_Action item_
Below are entries; copy exactly the lines from the one with "(** rt-1 falls silent. *)" through the one with "Proof. apply coord_step_op. Qed.", both included, and leave out the rest.

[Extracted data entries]

--- START ---

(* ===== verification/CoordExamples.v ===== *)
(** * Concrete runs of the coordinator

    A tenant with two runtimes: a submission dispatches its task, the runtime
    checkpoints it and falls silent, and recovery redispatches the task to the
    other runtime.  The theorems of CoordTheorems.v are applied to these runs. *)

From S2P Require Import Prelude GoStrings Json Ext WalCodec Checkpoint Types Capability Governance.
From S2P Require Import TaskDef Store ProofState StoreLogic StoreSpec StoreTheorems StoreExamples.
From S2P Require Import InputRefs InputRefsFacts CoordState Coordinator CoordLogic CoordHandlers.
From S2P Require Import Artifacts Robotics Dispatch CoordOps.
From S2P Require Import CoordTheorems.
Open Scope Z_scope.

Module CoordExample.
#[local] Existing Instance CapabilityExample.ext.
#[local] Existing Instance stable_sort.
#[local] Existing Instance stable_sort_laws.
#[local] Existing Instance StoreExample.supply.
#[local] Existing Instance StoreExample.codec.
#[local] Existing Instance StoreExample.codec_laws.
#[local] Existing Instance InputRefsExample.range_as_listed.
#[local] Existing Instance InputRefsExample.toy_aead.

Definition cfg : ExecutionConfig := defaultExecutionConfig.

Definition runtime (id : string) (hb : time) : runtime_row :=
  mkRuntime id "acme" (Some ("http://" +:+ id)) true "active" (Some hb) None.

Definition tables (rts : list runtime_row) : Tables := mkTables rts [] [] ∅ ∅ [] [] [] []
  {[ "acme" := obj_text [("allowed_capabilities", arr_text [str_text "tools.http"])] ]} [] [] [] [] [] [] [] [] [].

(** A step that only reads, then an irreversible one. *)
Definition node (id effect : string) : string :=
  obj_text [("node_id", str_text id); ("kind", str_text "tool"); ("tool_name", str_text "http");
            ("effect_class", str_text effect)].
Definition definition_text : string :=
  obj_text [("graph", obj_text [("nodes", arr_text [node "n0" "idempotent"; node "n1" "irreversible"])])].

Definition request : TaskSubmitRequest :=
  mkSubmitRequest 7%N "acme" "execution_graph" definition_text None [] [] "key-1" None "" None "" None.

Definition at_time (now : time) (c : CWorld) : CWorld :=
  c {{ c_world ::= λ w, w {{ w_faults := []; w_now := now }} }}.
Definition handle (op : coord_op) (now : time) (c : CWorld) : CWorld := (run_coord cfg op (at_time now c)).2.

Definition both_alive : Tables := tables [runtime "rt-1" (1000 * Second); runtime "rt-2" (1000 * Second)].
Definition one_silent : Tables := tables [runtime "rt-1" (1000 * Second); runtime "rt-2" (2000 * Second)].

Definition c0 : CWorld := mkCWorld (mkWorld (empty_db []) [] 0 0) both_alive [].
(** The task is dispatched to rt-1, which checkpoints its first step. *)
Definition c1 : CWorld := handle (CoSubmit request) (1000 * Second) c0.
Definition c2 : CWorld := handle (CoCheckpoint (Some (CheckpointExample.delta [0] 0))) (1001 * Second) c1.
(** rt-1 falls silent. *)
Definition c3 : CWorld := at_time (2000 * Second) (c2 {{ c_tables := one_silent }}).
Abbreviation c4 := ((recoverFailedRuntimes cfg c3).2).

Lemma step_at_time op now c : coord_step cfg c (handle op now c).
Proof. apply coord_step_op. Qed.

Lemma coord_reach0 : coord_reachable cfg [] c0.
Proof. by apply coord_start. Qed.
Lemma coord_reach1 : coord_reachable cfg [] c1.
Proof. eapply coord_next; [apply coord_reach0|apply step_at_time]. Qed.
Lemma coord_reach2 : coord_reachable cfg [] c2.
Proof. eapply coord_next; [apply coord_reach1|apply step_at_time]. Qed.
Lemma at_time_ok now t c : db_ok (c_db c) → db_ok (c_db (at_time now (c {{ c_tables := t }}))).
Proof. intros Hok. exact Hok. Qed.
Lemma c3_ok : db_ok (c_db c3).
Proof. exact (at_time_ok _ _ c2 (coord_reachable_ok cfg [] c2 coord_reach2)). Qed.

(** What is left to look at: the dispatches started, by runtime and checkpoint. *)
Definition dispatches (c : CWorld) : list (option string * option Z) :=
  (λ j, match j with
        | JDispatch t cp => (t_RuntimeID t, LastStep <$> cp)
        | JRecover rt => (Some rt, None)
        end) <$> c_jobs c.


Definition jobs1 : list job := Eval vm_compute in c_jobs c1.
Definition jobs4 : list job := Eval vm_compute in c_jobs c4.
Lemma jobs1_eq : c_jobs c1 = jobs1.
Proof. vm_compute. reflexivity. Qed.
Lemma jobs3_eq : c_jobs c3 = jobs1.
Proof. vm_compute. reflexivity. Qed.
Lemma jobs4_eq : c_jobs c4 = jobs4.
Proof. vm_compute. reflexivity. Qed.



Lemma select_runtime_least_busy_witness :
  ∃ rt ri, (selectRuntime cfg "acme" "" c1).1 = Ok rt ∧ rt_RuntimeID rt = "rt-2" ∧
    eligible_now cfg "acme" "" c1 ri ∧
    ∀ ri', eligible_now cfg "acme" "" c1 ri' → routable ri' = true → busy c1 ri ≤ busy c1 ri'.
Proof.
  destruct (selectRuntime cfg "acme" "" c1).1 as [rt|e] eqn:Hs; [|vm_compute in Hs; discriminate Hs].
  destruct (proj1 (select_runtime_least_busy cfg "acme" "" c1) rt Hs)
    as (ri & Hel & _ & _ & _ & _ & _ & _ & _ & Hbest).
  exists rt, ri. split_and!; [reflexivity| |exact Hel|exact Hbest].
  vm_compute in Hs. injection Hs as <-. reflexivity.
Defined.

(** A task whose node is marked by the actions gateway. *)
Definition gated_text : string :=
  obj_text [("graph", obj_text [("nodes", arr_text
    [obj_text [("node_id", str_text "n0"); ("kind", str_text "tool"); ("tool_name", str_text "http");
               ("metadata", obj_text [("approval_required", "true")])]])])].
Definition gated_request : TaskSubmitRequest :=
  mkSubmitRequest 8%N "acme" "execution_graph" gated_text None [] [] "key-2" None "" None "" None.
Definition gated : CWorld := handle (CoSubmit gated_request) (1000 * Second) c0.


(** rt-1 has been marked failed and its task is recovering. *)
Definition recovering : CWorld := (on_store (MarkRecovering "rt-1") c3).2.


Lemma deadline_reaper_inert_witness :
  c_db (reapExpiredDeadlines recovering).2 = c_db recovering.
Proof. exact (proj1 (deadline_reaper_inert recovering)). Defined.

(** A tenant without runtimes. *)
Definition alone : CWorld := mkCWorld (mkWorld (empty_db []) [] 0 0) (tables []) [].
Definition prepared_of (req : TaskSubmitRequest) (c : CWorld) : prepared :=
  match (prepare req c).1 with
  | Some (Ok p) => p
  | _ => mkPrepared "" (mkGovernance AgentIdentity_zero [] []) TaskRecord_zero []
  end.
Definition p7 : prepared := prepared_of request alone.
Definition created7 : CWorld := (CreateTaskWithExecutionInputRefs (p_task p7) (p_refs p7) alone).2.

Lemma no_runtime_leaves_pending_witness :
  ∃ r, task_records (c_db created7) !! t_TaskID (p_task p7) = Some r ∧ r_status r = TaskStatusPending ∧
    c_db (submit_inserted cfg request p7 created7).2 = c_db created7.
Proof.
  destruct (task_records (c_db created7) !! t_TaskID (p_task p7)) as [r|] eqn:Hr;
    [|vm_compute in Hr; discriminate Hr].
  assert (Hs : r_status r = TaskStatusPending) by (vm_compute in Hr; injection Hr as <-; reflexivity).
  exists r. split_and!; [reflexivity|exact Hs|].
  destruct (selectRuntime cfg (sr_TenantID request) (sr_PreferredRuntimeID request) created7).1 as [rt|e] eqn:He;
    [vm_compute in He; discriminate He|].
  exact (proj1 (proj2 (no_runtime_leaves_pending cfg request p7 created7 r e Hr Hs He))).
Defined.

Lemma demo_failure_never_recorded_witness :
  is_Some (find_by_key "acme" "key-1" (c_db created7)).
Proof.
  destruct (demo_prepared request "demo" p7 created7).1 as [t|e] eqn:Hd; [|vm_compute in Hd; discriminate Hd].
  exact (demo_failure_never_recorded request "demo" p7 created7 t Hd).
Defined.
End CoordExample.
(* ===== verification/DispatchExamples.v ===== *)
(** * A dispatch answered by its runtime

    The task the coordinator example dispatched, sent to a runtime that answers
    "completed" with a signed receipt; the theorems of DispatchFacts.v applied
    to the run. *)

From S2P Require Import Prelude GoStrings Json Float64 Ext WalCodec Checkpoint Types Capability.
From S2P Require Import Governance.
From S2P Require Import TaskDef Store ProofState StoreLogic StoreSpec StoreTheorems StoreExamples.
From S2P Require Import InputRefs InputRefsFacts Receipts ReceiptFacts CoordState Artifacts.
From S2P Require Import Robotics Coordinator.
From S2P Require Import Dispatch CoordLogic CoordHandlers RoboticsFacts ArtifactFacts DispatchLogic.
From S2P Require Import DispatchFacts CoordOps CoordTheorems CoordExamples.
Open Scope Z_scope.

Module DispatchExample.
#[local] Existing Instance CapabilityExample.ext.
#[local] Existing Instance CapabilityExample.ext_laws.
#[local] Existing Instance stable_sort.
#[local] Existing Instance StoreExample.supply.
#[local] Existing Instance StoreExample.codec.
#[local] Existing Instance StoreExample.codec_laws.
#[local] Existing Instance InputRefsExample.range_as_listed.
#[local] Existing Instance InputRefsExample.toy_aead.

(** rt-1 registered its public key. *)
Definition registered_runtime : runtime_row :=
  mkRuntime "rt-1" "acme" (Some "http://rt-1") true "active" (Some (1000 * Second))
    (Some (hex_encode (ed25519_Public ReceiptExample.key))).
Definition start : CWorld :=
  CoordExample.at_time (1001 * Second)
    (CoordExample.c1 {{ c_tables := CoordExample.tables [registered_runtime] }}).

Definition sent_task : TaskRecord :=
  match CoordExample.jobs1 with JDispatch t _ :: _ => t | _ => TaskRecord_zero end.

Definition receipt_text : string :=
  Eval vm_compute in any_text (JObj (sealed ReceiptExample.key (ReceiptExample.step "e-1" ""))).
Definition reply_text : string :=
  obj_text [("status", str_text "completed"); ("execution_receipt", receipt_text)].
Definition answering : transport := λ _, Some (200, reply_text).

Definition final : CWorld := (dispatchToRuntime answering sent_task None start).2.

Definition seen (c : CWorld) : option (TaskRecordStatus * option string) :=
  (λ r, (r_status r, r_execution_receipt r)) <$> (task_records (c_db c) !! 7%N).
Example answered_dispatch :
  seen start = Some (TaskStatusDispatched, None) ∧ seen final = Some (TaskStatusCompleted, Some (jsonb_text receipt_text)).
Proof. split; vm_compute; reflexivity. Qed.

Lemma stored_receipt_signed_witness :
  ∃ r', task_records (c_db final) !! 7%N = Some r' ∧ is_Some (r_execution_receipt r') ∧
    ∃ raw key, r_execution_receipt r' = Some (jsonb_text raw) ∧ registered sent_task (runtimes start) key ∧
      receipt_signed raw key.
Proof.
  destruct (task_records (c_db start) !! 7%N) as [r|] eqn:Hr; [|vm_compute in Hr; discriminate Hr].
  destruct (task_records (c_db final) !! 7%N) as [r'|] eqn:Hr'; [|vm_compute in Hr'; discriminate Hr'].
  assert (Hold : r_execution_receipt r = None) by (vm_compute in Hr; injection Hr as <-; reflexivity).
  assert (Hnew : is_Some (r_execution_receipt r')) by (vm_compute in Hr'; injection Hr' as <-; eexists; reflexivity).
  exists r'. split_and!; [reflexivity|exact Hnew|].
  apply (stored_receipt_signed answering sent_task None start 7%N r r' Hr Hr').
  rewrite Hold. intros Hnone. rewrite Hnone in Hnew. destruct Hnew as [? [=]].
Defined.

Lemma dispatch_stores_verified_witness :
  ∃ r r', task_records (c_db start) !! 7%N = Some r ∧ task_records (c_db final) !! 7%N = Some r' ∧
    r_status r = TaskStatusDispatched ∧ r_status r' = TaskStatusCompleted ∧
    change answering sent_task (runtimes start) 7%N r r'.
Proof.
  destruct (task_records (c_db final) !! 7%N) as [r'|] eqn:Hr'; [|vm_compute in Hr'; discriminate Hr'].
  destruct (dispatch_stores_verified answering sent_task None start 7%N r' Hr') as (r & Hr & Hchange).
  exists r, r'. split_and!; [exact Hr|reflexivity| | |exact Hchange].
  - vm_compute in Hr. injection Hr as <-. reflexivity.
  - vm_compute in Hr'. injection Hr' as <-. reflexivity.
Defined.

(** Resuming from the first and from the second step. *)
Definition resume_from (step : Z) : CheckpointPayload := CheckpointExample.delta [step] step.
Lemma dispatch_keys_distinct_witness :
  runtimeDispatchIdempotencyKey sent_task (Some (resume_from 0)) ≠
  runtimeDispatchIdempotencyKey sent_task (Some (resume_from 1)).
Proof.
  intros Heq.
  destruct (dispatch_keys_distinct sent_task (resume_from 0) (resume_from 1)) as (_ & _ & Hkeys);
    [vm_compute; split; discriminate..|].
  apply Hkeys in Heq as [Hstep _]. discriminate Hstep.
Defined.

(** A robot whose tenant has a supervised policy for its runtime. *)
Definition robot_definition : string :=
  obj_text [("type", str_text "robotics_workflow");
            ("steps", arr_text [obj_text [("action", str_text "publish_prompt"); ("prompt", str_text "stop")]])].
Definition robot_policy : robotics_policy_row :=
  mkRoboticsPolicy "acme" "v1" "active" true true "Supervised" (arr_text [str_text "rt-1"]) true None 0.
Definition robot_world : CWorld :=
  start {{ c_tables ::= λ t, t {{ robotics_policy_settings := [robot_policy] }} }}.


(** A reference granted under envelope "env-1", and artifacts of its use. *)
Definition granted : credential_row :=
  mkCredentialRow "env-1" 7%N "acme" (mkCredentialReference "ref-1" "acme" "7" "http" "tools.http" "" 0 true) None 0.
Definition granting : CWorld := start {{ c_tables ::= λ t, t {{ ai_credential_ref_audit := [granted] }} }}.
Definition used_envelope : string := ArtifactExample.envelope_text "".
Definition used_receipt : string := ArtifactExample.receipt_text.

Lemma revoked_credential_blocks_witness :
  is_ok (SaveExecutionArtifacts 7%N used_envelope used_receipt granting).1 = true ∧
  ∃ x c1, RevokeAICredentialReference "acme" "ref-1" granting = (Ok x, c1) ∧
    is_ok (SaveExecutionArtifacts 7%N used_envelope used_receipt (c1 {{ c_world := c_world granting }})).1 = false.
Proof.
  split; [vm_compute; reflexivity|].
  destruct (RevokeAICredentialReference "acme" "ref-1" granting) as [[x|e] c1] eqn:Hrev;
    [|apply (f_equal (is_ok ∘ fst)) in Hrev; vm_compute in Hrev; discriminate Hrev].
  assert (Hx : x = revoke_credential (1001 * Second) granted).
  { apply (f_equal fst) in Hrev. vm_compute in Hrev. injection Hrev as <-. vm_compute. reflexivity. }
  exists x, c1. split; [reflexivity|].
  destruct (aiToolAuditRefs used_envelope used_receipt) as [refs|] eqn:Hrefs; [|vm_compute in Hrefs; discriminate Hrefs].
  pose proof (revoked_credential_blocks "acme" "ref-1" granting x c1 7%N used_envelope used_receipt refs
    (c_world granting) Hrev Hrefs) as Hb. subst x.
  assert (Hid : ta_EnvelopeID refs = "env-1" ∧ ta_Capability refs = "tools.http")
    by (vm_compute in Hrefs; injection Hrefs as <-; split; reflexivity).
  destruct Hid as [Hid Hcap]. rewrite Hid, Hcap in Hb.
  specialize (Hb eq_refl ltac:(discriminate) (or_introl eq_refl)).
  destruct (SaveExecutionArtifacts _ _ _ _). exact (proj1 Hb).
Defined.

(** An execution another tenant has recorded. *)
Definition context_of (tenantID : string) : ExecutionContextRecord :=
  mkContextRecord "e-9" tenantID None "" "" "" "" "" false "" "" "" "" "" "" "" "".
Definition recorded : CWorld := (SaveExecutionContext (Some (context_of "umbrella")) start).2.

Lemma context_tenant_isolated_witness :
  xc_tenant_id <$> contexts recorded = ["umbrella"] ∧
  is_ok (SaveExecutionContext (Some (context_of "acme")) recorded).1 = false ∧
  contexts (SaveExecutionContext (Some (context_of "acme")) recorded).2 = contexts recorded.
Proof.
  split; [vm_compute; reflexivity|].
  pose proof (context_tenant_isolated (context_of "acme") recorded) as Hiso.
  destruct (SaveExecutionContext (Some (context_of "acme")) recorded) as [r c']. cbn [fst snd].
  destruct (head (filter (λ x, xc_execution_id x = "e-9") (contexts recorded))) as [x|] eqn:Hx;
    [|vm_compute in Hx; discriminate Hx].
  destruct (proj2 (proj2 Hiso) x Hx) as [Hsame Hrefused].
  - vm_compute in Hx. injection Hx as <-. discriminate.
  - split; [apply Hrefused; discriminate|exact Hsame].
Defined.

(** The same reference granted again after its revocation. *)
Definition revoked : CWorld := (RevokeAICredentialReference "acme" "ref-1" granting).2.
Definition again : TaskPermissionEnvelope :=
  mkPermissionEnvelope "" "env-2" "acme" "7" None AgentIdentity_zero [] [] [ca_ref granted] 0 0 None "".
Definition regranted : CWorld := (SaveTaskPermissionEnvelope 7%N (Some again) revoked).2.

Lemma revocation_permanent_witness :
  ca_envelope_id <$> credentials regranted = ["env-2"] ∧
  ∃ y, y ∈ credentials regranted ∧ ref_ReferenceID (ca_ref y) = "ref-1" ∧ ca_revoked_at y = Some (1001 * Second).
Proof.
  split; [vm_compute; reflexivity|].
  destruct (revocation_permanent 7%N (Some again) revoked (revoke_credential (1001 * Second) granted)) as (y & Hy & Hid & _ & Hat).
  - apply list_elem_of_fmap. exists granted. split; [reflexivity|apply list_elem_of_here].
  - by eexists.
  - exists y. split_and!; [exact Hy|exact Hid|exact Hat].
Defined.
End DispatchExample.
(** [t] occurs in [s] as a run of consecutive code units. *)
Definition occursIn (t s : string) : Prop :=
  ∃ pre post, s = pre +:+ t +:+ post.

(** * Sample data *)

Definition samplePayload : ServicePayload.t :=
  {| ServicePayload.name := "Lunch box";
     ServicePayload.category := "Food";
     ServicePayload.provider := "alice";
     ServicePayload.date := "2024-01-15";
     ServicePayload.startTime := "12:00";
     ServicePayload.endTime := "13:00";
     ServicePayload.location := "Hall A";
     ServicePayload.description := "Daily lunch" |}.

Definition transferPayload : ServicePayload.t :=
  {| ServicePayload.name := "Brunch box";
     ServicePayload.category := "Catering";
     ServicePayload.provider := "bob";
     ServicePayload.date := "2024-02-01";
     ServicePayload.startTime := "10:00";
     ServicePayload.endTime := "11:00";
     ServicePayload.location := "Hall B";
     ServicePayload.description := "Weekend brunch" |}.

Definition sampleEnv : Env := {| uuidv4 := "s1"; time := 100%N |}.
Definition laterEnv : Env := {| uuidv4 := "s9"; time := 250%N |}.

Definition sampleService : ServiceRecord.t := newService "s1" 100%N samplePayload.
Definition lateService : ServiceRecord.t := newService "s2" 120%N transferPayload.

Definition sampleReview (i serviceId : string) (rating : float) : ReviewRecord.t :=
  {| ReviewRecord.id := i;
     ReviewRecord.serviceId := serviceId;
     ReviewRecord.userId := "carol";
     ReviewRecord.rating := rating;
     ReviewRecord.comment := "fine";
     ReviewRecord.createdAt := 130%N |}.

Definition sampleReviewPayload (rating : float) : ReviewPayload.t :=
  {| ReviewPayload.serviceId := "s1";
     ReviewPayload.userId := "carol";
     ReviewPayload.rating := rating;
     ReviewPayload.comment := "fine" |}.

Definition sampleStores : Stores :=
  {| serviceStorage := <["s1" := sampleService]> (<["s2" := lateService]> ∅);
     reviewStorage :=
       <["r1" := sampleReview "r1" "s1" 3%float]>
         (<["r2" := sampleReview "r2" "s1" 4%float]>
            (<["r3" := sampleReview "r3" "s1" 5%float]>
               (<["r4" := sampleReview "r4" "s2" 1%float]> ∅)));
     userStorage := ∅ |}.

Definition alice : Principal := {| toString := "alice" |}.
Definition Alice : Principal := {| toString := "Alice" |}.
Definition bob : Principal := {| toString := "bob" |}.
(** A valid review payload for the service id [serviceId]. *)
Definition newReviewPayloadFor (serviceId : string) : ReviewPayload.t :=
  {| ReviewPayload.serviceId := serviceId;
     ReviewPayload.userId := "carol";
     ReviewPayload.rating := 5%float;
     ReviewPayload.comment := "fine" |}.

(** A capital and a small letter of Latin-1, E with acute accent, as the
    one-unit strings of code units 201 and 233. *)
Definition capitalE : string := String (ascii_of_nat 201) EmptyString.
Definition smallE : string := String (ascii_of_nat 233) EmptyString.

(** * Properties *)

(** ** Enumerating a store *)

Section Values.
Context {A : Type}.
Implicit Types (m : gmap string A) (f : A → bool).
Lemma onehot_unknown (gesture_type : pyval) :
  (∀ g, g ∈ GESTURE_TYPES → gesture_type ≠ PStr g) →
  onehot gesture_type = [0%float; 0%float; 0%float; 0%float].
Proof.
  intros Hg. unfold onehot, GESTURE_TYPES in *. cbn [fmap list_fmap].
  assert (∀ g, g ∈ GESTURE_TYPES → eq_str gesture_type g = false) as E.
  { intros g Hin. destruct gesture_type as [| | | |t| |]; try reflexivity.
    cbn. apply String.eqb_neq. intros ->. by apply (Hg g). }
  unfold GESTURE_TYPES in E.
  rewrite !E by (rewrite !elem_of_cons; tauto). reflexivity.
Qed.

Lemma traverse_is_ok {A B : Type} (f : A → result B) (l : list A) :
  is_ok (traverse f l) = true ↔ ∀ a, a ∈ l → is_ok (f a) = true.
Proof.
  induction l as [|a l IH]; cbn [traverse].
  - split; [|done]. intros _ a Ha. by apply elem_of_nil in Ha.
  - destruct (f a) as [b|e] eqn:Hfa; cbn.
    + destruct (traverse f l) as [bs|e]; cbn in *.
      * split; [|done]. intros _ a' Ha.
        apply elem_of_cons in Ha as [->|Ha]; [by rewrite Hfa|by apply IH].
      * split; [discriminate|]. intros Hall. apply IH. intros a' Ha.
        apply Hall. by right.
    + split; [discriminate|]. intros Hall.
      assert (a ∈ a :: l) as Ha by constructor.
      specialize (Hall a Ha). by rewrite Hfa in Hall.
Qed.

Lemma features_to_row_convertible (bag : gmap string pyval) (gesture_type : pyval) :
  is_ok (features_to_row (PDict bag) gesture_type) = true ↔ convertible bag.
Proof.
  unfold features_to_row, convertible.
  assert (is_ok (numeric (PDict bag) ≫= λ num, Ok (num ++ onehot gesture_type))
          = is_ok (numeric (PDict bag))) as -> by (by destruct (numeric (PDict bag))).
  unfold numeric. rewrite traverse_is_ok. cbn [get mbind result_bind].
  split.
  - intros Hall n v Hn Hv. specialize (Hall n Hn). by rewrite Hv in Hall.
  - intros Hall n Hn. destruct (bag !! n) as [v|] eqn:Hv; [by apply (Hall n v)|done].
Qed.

--- END ---

_Task result_
(** rt-1 falls silent. *)
Definition c3 : CWorld := at_time (2000 * Second) (c2 {{ c_tables := one_silent }}).
Abbreviation c4 := ((recoverFailedRuntimes cfg c3).2).

Lemma step_at_time op now c : coord_step cfg c (handle op now c).
Proof. apply coord_step_op. Qed.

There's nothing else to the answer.